REQUIREMENT
Gather all lines in the data that hold the string "TsoError".

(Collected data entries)
- - - - - - -
(* ===== verification/Allocation.v ===== *)
(** * Serving allocations: [src/service/allocation.rs], [allocation/serve.rs] and [allocation/ensure.rs]

    From the cached timeline state if it may serve, otherwise from the store, with
    the checks, locks, waits and retries of the code in their order.  Metrics are
    left out. *)

From S2P Require Import Prelude F64 Prog RustStr Types Timestamp Config Records Clock.
From S2P Require Import Planning TimelineState Quota Authority TimelineAuthority Generator.
From S2P Require Import Renewal Flight Loading Contention Lease Claims Plane.

Definition MAX_ALLOCATION_CONTENTION_RETRIES : Z := 8.

Definition request_matches_timeline_route (request : AllocateTimestampsRequest) (route : TimelineRoute) : bool :=
  (tr_route_version route =? req_expected_route_version request) &&
  (tr_epoch route =? req_expected_epoch request).

Record CachedTimelineChecks := {
  ck_owner_matches : bool;
  ck_route_matches_request : bool;
  ck_timeline_ready : bool;
  ck_state : TimelineLifecycleState;
}.

Definition matches_local_route (checks : CachedTimelineChecks) : bool :=
  ck_owner_matches checks && ck_route_matches_request checks.

Definition can_serve (checks : CachedTimelineChecks) (generator_still_matches : bool) : bool :=
  matches_local_route checks && ck_timeline_ready checks && generator_still_matches.

Section service.
Context (rounds : nat) (c : TsoConfig) (instance_id : string) (hash : string → Z).

Definition CachedTimelineChecks_new (request : AllocateTimestampsRequest) (route : TimelineRoute)
    (state : TimelineLifecycleState) : CachedTimelineChecks := {|
  ck_owner_matches := is_local_endpoint c (tr_owner_worker_endpoint route);
  ck_route_matches_request := request_matches_timeline_route request route;
  ck_timeline_ready := timeline_is_ready state;
  ck_state := state |}.

(** ** [serve.rs] *)

Definition cached_timeline_still_matches_metadata (timeline_key : string) (cached_route : TimelineRoute)
    (cached_state : TimelineLifecycleState) (cancellation : bool) : prog plane_event (res bool) :=
  loaded <-?? load_timeline_shared rounds timeline_key cancellation;
  match loaded with
  | None => Ret (Ok false)
  | Some (record, _) =>
      generator <-?? lease (store (LoadGenerator (tr_generator_id cached_route)));
      match generator with
      | None => Ret (Ok false)
      | Some (generator_record, _) =>
          Ret (Ok (bool_decide (tl_route record = cached_route) && bool_decide (tl_state record = cached_state) &&
                   is_local_generator_owner c instance_id generator_record))
      end
  end.

Definition wait_for_future_borrow_error (error : TsoError) (cancellation : bool) : prog plane_event (res unit) :=
  match error with
  | FutureBorrowExceeded requested_physical_ms allowed_physical_ms =>
      let wait_ms := Z.max (sat_sub requested_physical_ms allowed_physical_ms) 1 in
      if cancellation then
        slept ← trigger (SleepUnlessCancelled wait_ms);
        Ret (if slept : bool then Ok tt else Err RequestCancelled)
      else Ret (Err error)
  | _ => Ret (Err error)
  end.

(** Dedicated generators admit everybody; the others take turns, see [Admission]. *)
Definition acquire_generator_admission (generator_id : Z) (resource_tier : ResourceTier) (timeline_key : string)
    (cancellation : bool) : prog plane_event (res bool) :=
  match resource_tier with
  | Dedicated => Ret (Ok false)
  | Shared | Warm =>
      _ <-?? trigger (AcquireAdmission generator_id timeline_key cancellation);
      Ret (Ok true)
  end.

Definition release_admission (generator_id : Z) (permit : bool) : prog plane_event unit :=
  if permit then trigger (ReleaseAdmission generator_id) else Ret tt.

Inductive ServeOutcome :=
| ServeServed (response : AllocateTimestampsResponse)
| ServeContended
| ServeRetryAfterLeaseRefresh
| ServeError (error : TsoError).

(** The attempt with the lock of the state, after the quota was charged. *)
Definition attempt_allocation (request : AllocateTimestampsRequest) (handle : nat) (generator_id now_ms : Z)
    (issued_upper_bound : option Z) (timeline_state : TimelineState) (charged_quota : option f64)
    : prog plane_event ServeOutcome :=
  allocated ← lease (on_generator c generator_id
    (allocate_after generator_id (cfg_timestamp_layout c) (req_count request) (ts_last_issued_tso timeline_state)
       now_ms (effective_future_borrow_ms_for_timeline_state c timeline_state now_ms) (cfg_max_clock_rewind_ms c)
       issued_upper_bound));
  let refunded := refund_timeline_quota c timeline_state charged_quota in
  match allocated with
  | Ok (Allocated ranges) =>
      let timeline_state := set_last_issued timeline_state (end_tso <$> last ranges) in
      _ ← trigger (UnlockState handle timeline_state (Some (issued_upper_bound, ranges)));
      Ret (ServeServed {| resp_timeline_key := tr_timeline_key (ts_route timeline_state);
        resp_generator_id := generator_id; resp_epoch := tr_epoch (ts_route timeline_state);
        resp_route_version := tr_route_version (ts_route timeline_state); resp_ranges := ranges |})
  | Ok Contended => _ ← trigger (UnlockState handle refunded None); Ret ServeContended
  | Err (IssuedUpperBoundExceeded _ _) => _ ← trigger (UnlockState handle refunded None); Ret ServeRetryAfterLeaseRefresh
  | Err error => _ ← trigger (UnlockState handle refunded None); Ret (ServeError error)
  end.

(** One turn of the loop up to the outcome: admission, lock, quota, attempt. *)
Definition serve_turn (request : AllocateTimestampsRequest) (handle : nat) (generator_id : Z)
    (issued_upper_bound : option Z) (cancellation : bool) : prog plane_event (res ServeOutcome) :=
  _ <-?? lease (flight (check_request_cancellation cancellation));
  st ← trigger (ReadState handle);
  permit <-?? acquire_generator_admission generator_id (tr_resource_tier (ts_route st)) (req_timeline_key request) cancellation;
  timeline_state ← trigger (LockState handle);
  checked ← lease (flight (check_request_cancellation cancellation));
  match checked with
  | Err error =>
      _ ← trigger (UnlockState handle timeline_state None);
      _ ← release_admission generator_id permit;
      Ret (Err error)
  | Ok _ =>
      now_ms ← lease clock_now;
      let charged := charge_timeline_quota c timeline_state (req_count request) now_ms in
      outcome ← match charged.1 with
                | Err error => _ ← trigger (UnlockState handle charged.2 None); Ret (ServeError error)
                | Ok charged_quota =>
                    attempt_allocation request handle generator_id now_ms issued_upper_bound charged.2 charged_quota
                end;
      _ ← release_admission generator_id permit;
      Ret (Ok outcome)
  end.

(** [generator] was looked up before the loop. *)
Fixpoint serve_loop (bound : nat) (request : AllocateTimestampsRequest) (handle : nat) (generator_id : Z)
    (issued_upper_bound : option Z) (cancellation : bool) (contention_retries : Z)
    : prog plane_event (res (option AllocateTimestampsResponse)) :=
  match bound with
  | O => Stop
  | S bound =>
      let again := serve_loop bound request handle generator_id issued_upper_bound cancellation in
      outcome <-?? serve_turn request handle generator_id issued_upper_bound cancellation;
      match outcome with
      | ServeServed response => Ret (Ok (Some response))
      | ServeContended =>
          let contention_retries := sat_add 32 contention_retries 1 in
          if MAX_ALLOCATION_CONTENTION_RETRIES <=? contention_retries then
            if cancellation then
              slept ← trigger (SleepUnlessCancelled 1);
              if slept : bool then again 0 else Ret (Err RequestCancelled)
            else Ret (Err (AllocationContention generator_id))
          else
            _ ← trigger YieldAllocation;
            again contention_retries
      | ServeRetryAfterLeaseRefresh =>
          _ <-?? lease (refresh_generator_lease_if_unchanged_with_cancellation rounds c instance_id generator_id
                          issued_upper_bound cancellation);
          Ret (Ok None)
      | ServeError error =>
          match error with
          | FutureBorrowExceeded _ _ =>
              _ <-?? wait_for_future_borrow_error error cancellation;
              again contention_retries
          | _ => Ret (Err error)
          end
      end
  end.

Definition serve_allocation_from_timeline_state_handle (request : AllocateTimestampsRequest) (handle : nat)
    (generator_id : Z) (issued_upper_bound : option Z) (cancellation : bool)
    : prog plane_event (res (option AllocateTimestampsResponse)) :=
  _ <-? ensure_generator_id_range c generator_id;
  serve_loop rounds request handle generator_id issued_upper_bound cancellation 0.

Definition try_serve_timeline_state_handle_with_guard (request : AllocateTimestampsRequest) (handle : nat)
    (generator_id : Z) (issued_upper_bound : option Z) (cancellation revalidate_authority : bool)
    : prog plane_event (res (option AllocateTimestampsResponse)) :=
  let k := req_timeline_key request in
  _ <-?? lease (flight (check_request_cancellation cancellation));
  st ← trigger (ReadState handle);
  let current_route := ts_route st in
  let checks := CachedTimelineChecks_new request current_route (ts_state st) in
  if matches_local_route checks && negb (ck_timeline_ready checks) then
    _ ← clear_timeline_cache k; Ret (Err (TimelineNotReady k (ck_state checks)))
  else if negb (ck_owner_matches checks) then _ ← clear_timeline_cache k; Ret (Ok None)
  else if negb (tr_generator_id current_route =? generator_id) then _ ← clear_timeline_cache k; Ret (Ok None)
  else if negb (can_serve checks true) then Ret (Ok None)
  else
    authority_matches <-?? (if revalidate_authority
      then cached_timeline_still_matches_metadata k current_route (ck_state checks) cancellation
      else Ret (Ok true));
    if negb authority_matches then _ ← clear_timeline_cache k; Ret (Ok None)
    else
      post ← trigger (ReadState handle);
      if negb (bool_decide (ts_state post = ck_state checks)) || negb (bool_decide (ts_route post = current_route)) ||
         negb (tr_generator_id (ts_route post) =? generator_id)
      then _ ← clear_timeline_cache k; Ret (Ok None)
      else serve_allocation_from_timeline_state_handle request handle generator_id issued_upper_bound cancellation.

Definition try_allocate_from_cached_timeline (request : AllocateTimestampsRequest) (cancellation : bool)
    : prog plane_event (res (option AllocateTimestampsResponse)) :=
  let k := req_timeline_key request in
  cached ← cache (CacheHandle k);
  match cached with
  | None => Ret (Ok None)
  | Some handle =>
      st ← trigger (ReadState handle);
      let cached_route := ts_route st in
      let generator_id := tr_generator_id cached_route in
      let checks := CachedTimelineChecks_new request cached_route (ts_state st) in
      cached_lease_upper_bound ← (if matches_local_route checks && ck_timeline_ready checks
        then now_ms ← lease clock_now; lease (valid_generator_lease_upper_bound c instance_id generator_id now_ms)
        else Ret None);
      _ <-? (if matches_local_route checks then validate_batch_for_route c (req_count request) cached_route else Ok tt);
      authority_matches <-?? (if matches_local_route checks && bool_decide (cached_lease_upper_bound = None)
        then cached_timeline_still_matches_metadata k cached_route (ts_state st) cancellation
        else Ret (Ok true));
      if negb authority_matches then _ ← clear_timeline_cache k; Ret (Ok None)
      else if matches_local_route checks && ck_timeline_ready checks then
        match cached_lease_upper_bound with
        | Some issued_upper_bound =>
            _ ← lease clock_now;
            try_serve_timeline_state_handle_with_guard request handle generator_id (Some issued_upper_bound) cancellation false
        | None =>
            ensured ← lease (ensure_generator_lease_for_allocation_with_cancellation rounds c instance_id k generator_id
                               cancellation);
            match ensured with
            | Ok issued_upper_bound =>
                _ ← lease clock_now;
                try_serve_timeline_state_handle_with_guard request handle generator_id issued_upper_bound cancellation true
            | Err _ => _ ← clear_timeline_cache k; Ret (Ok None)
            end
        end
      else if matches_local_route checks && negb (ck_timeline_ready checks) then
        _ ← clear_timeline_cache k; Ret (Err (TimelineNotReady k (ck_state checks)))
      else
        _ ← (if negb (ck_owner_matches checks) then clear_timeline_cache k else Ret tt);
        Ret (Ok None)
  end.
- - - - - - -
TASK ANSWER
Definition wait_for_future_borrow_error (error : TsoError) (cancellation : bool) : prog plane_event (res unit) :=
| ServeError (error : TsoError).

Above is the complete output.